Raspberry Pi Blog

This is the official Raspberry Pi blog for news and updates from the Raspberry Pi Foundation, education initiatives, community projects and more!

Build your own Raspberry Pi night vision camera

A Raspberry Pi Zero W, Pimoroni HyperPixel screen, and Raspberry Pi IR Camera Module are all you need to build this homemade night vision camera.

How to build a night vision camera

How to build a night vision camera, video showing the process and problems that I came across when building this camera

Raspberry Pi night vison camera

Built into the body of an old camera flash, Dan’s Raspberry Pi night vision camera is a homage to a childhood spent sneaking around the levels of Splinter Cell. Says Dan:

The iconic image from the game is the night vision goggles that Sam Fisher wears. I have always been fascinated by the idea that you can see in the dark and this formed the foundation of my idea to build a portable hand-held night vision piece of equipment.

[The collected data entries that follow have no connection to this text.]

(* ===== verification/ApiErrors.v ===== *)
(** * User-facing errors (src/libs/types/src/error/mod.rs)

    Every endpoint answers a failure with a disposition (the caller's request, a
    transient condition, the canister itself) and a leaf that names the reason.
    The advisory text next to it ([Error::message]) is for people only and is left
    out: the disposition and the leaf are what clients act on. *)

From stdpp Require Import prelude.
From Stdlib Require Import ZArith NArith.
From S2P Require Import Prelude Word Bytes Quantity QuantityCodec Ids OrderTypes Tokens.

(** Each arm carries an [Option] of its leaf: an older client decodes a leaf it
    does not know as [None]. *)
Inductive ErrorKind (Request Temporary Internal : Type) : Type :=
| RequestError (leaf : option Request)
| TemporaryError (leaf : option Temporary)
| InternalError (leaf : option Internal).
Arguments RequestError {_ _ _} leaf.
Arguments TemporaryError {_ _ _} leaf.
Arguments InternalError {_ _ _} leaf.

(** [Error::request], [Error::temporary] and [Error::internal]. *)
Definition request_error {R T I} (leaf : R) : ErrorKind R T I := RequestError (Some leaf).
Definition temporary_error {R T I} (leaf : T) : ErrorKind R T I := TemporaryError (Some leaf).
Definition internal_error {R T I} (leaf : I) : ErrorKind R T I := InternalError (Some leaf).

Inductive Never : Type := .

(** What the ledgers answer with, of the [icrc-ledger-types] crate; the leaves
    that report one carry it in place of its text. *)
Inductive TransferFromError : Type :=
| TFInsufficientFunds (balance : N)
| TFInsufficientAllowance (allowance : N)
| TFTemporarilyUnavailable
| TFBadFee (expected_fee : N)
| TFBadBurn
| TFCreatedInFuture
| TFDuplicate
| TFGenericError
| TFTooOld.

Inductive TransferError : Type :=
| TEBadFee (expected_fee : N)
| TEInsufficientFunds (balance : N)
| TETemporarilyUnavailable
| TEBadBurn
| TECreatedInFuture
| TEDuplicate
| TEGenericError
| TETooOld.

Section api_errors.
Context `{PrincipalType}.

(** [oisy_trade_types::TokenId] and its conversions from and to the canister's. *)
Record ApiTokenId : Type := MkApiTokenId { api_ledger_id : Principal }.

#[export] Instance ApiTokenId_eq_dec : EqDecision ApiTokenId.
Proof. solve_decision. Defined.

Definition token_from (value : ApiTokenId) : TokenId := MkTokenId (api_ledger_id value).
Definition api_token_id (value : TokenId) : ApiTokenId := MkApiTokenId (ledger_id value).

Lemma token_round_trip t : token_from (api_token_id t) = t.
Proof. by destruct t. Qed.

(** ** Orders *)

Inductive AddLimitOrderRequestError : Type :=
| ApiAmountExceedsMaximum
| ApiUnknownTradingPair
| ApiInvalidPrice (price tick_size : N)
| ApiInvalidQuantity (quantity lot_size : N)
| ApiInsufficientBalance (token : ApiTokenId) (available required : N)
| ApiInvalidNotional (notional min : N) (max : option N).
Inductive AddLimitOrderTemporaryError : Type := ApiTradingHalted.
Definition AddLimitOrderApiError : Type :=
  ErrorKind AddLimitOrderRequestError AddLimitOrderTemporaryError Never.

Inductive CancelLimitOrderRequestError : Type :=
| ApiInvalidOrderId
| ApiOrderNotFound
| ApiNotOrderOwner
| ApiOrderAlreadyTerminal.
Definition CancelLimitOrderApiError : Type := ErrorKind CancelLimitOrderRequestError Never Never.

Inductive GetMyOrdersRequestError : Type :=
| OrdersInvalidOrderId
| OrdersOrderNotFound.
Definition GetMyOrdersApiError : Type := ErrorKind GetMyOrdersRequestError Never Never.

Inductive GetMyTradesRequestError : Type :=
| TradesInvalidOrderId
| TradesInvalidTradeId
| TradesOrderUnknown.
Definition GetMyTradesApiError : Type := ErrorKind GetMyTradesRequestError Never Never.

(** ** Deposits and withdrawals *)

Inductive DepositRequestError : Type :=
| DepositAmountExceedsMaximum
| DepositUnsupportedToken (token_id : ApiTokenId)
| DepositInsufficientFunds (balance : N)
| DepositInsufficientAllowance (allowance : N)
| DepositTradingAccountForbidden.
Inductive DepositTemporaryError : Type :=
| DepositOperationInProgress
| DepositLedgerTemporarilyUnavailable
| DepositCallFailed (ledger : Principal) (reason : list u8).
Inductive DepositInternalError : Type :=
| DepositLedgerError (reason : TransferFromError)
| DepositCandidDecodeFailed (ledger : Principal) (reason : list u8).
Definition DepositError : Type :=
  ErrorKind DepositRequestError DepositTemporaryError DepositInternalError.

Inductive WithdrawRequestError : Type :=
| WithdrawAmountExceedsMaximum
| WithdrawAmountTooSmall (min_amount : N)
| WithdrawUnsupportedToken (token_id : ApiTokenId)
| WithdrawInsufficientBalance (available : N)
| WithdrawTradingAccountForbidden.
Inductive WithdrawTemporaryError : Type :=
| WithdrawOperationInProgress
| WithdrawLedgerTemporarilyUnavailable
| WithdrawCallFailed (ledger : Principal) (reason : list u8)
| WithdrawLedgerFeeChanged.
Inductive WithdrawInternalError : Type :=
| WithdrawLedgerError (reason : TransferError)
| WithdrawLedgerInsufficientFunds (balance : N)
| WithdrawCandidDecodeFailed (ledger : Principal) (reason : list u8).
Definition WithdrawError : Type :=
  ErrorKind WithdrawRequestError WithdrawTemporaryError WithdrawInternalError.

(** ** Market data *)

Inductive GetOrderBookTickerRequestError : Type := TickerUnknownTradingPair.
Definition GetOrderBookTickerError : Type := ErrorKind GetOrderBookTickerRequestError Never Never.

Inductive GetOrderBookDepthRequestError : Type :=
| DepthUnknownTradingPair
| DepthLimitTooLarge (requested max : u32).
Definition GetOrderBookDepthError : Type := ErrorKind GetOrderBookDepthRequestError Never Never.

(** ** Trading accounts *)

Inductive AddTradingAccountRequestError : Type :=
| ApiFundingAccountNotFound
| ApiInvalidTradingAccount
| ApiNonAuthenticatingTradingAccount
| ApiAlreadyTradingAccount
| ApiTooManyTradingAccounts (max : u32).
Inductive AddTradingAccountTemporaryError : Type :=
| ApiFundingOperationInProgress
| ApiRateLimit (retry_after_ns : u64).
Definition AddTradingAccountApiError : Type :=
  ErrorKind AddTradingAccountRequestError AddTradingAccountTemporaryError Never.

Inductive RemoveTradingAccountRequestError : Type := ApiNotAllowed.
Definition RemoveTradingAccountApiError : Type :=
  ErrorKind RemoveTradingAccountRequestError Never Never.

(** The query cannot fail. *)
Definition GetMyTradingAccountsError : Type := ErrorKind Never Never Never.

(** ** Balances *)

(** A [FilterToken] selects a token by its identifier, the one variant there is. *)
Inductive FilterToken : Type := ById (id : ApiTokenId).

Inductive GetBalancesRequestError : Type :=
| TokenNotSupported (filter : FilterToken)
| FilterTooLarge (len max : u32).
Definition GetBalancesError : Type := ErrorKind GetBalancesRequestError Never Never.
End api_errors.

The camera, running on Raspbian, boasts several handy functions, including touchscreen controls courtesy of the Pimoroni HyperPixel, realtime video and image capture, and a viewing distance of two to five metres.

It’s okay to FAIL

Embracing the FAIL (First Attempt In Learning) principle, Dan goes into detail about the issues he had to overcome while building the camera, which is another reason why we really enjoyed this project. It’s okay to fail when trying your hand at digital making, because you learn from your mistakes! Dan’s explanations of the struggles he faced and how he overcame them are 👌.

For a full rundown of the project and tips on building your own, check out its Hackster.io page.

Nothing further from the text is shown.